Der linke Parteiflügel hält es für nicht ausgeschlossen, dass Künast diese Möglichkeit nutzen würde. Aus eigener Kraft könnten die Linken nicht verhindern, dass es dafür bei einem Grünen-Landesparteitag ein Mehrheit gibt: Mit etwa einem Drittel gibt Kofbinger das Gewicht der Linken an. Dieses Verhältnis ließ sich auch beim Parteitag im März ablesen, als die Grünen ihr Wahlprogramm beschlossen. Bei dem am heftigsten debattierten Abschnitt, dem zu Integration, setzten sich die Realos mit knapp 60 Prozent der Stimmen durch.
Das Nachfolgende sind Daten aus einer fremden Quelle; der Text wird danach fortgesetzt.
(** A copy loop leaves the source bytes it has yet to read alone: upwards when
    the destination does not lie inside the rest of the source, downwards when
    it does. *)
Lemma copy_up_spec k m d s x :
  mem_ok m -> d <= s \/ s + Z.of_nat k <= d ->
  copy_up k m d s x =
  if (d <=? x) && (x <? d + Z.of_nat k) then m (s + (x - d)) else m x.
Proof.
  revert m d s; induction k as [|k IH]; intros m d s Hm Hds; cbn [copy_up].
  - destruct (Z.leb_spec d x), (Z.ltb_spec x (d + Z.of_nat 0)); simpl; auto; lia.
  - rewrite IH; [|auto with cmem|lia].
    destruct (Z.leb_spec (d + 1) x), (Z.ltb_spec x (d + 1 + Z.of_nat k)),
      (Z.leb_spec d x), (Z.ltb_spec x (d + Z.of_nat (S k))); simpl; try lia;
      try (rewrite store1_ne by lia; f_equal; lia).
    replace x with d by lia; rewrite store1_at, u8_byte by done; f_equal; lia.
Qed.

Lemma copy_down_spec k m d s x :
  mem_ok m -> s <= d ->
  copy_down k m d s x =
  if (d - Z.of_nat k <=? x) && (x <? d) then m (s + (x - d)) else m x.
Proof.
  revert m d s; induction k as [|k IH]; intros m d s Hm Hds; cbn [copy_down].
  - destruct (Z.leb_spec (d - Z.of_nat 0) x), (Z.ltb_spec x d); simpl; auto; lia.
  - rewrite IH; [|auto with cmem|lia].
    destruct (Z.leb_spec (d - 1 - Z.of_nat k) x), (Z.ltb_spec x (d - 1)),
      (Z.leb_spec (d - Z.of_nat (S k)) x), (Z.ltb_spec x d); simpl; try lia;
      try (rewrite store1_ne by lia; f_equal; lia).
    replace x with (d - 1) by lia; rewrite store1_at, u8_byte by done; f_equal; lia.
Qed.

Lemma memmove_at m d s n x :
  mem_ok m -> 0 <= n ->
  memmove m d s n x = if (d <=? x) && (x <? d + n) then m (s + (x - d)) else m x.
Proof.
  intros Hm Hn; unfold memmove; destruct (Z.eqb_spec n 0) as [->|].
  { destruct (Z.leb_spec d x), (Z.ltb_spec x (d + 0)); simpl; auto; lia. }
  destruct (Z.ltb_spec s d), (Z.ltb_spec d (s + n)); cbn [andb];
    rewrite ?copy_down_spec, ?copy_up_spec by (auto; lia); rewrite Z2Nat.id by lia; auto.
  replace (d + n - n) with d by lia; by replace (s + n + (x - (d + n))) with (s + (x - d)) by lia.
Qed.

Lemma memmove_bytes m d s n :
  mem_ok m -> 0 <= n -> memmove m d s n ≡ store_bytes m d (load_bytes m s (Z.to_nat n)).
Proof.
  intros Hm Hn x; rewrite memmove_at by done.
  destruct (decide (d <= x < d + n)) as [Hx|Hx].
  - rewrite store_bytes_in by (rewrite length_load_bytes; lia).
    rewrite lookup_load_bytes by lia; simpl.
    replace (d <=? x) with true by lia; replace (x <? d + n) with true by lia; simpl; f_equal; lia.
  - rewrite store_bytes_out by (rewrite length_load_bytes; lia).
    destruct (Z.leb_spec d x), (Z.ltb_spec x (d + n)); simpl; auto; lia.
Qed.

Lemma memmove_ok m d s n : mem_ok m -> 0 <= n -> mem_ok (memmove m d s n).
Proof. intros Hm Hn x; rewrite memmove_at by done; destruct (_ && _); apply Hm. Qed.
Auf einer solchen Basis lässt sich für Kofbinger keine Koalition bauen: "Wenn 30 Prozent gegen eine Koalitionsvereinbarung stimmen, dann werden Sie diese Vereinbarung nicht mit Leben erfüllen können." Zum Vergleich: Die anfangs sehr umstrittene rot-rote Koalition erhielt 2002 sowohl bei SPD als auch bei Linkspartei-Vorgängerin PDS jeweils rund 80 Prozent Zustimmung. Kofbinger sagt, sie würde sich CDU-Vorschläge zwar anhören: "Aber wenn dabei rauskommt, was wir alle vermuten, kann es keine Koalition geben."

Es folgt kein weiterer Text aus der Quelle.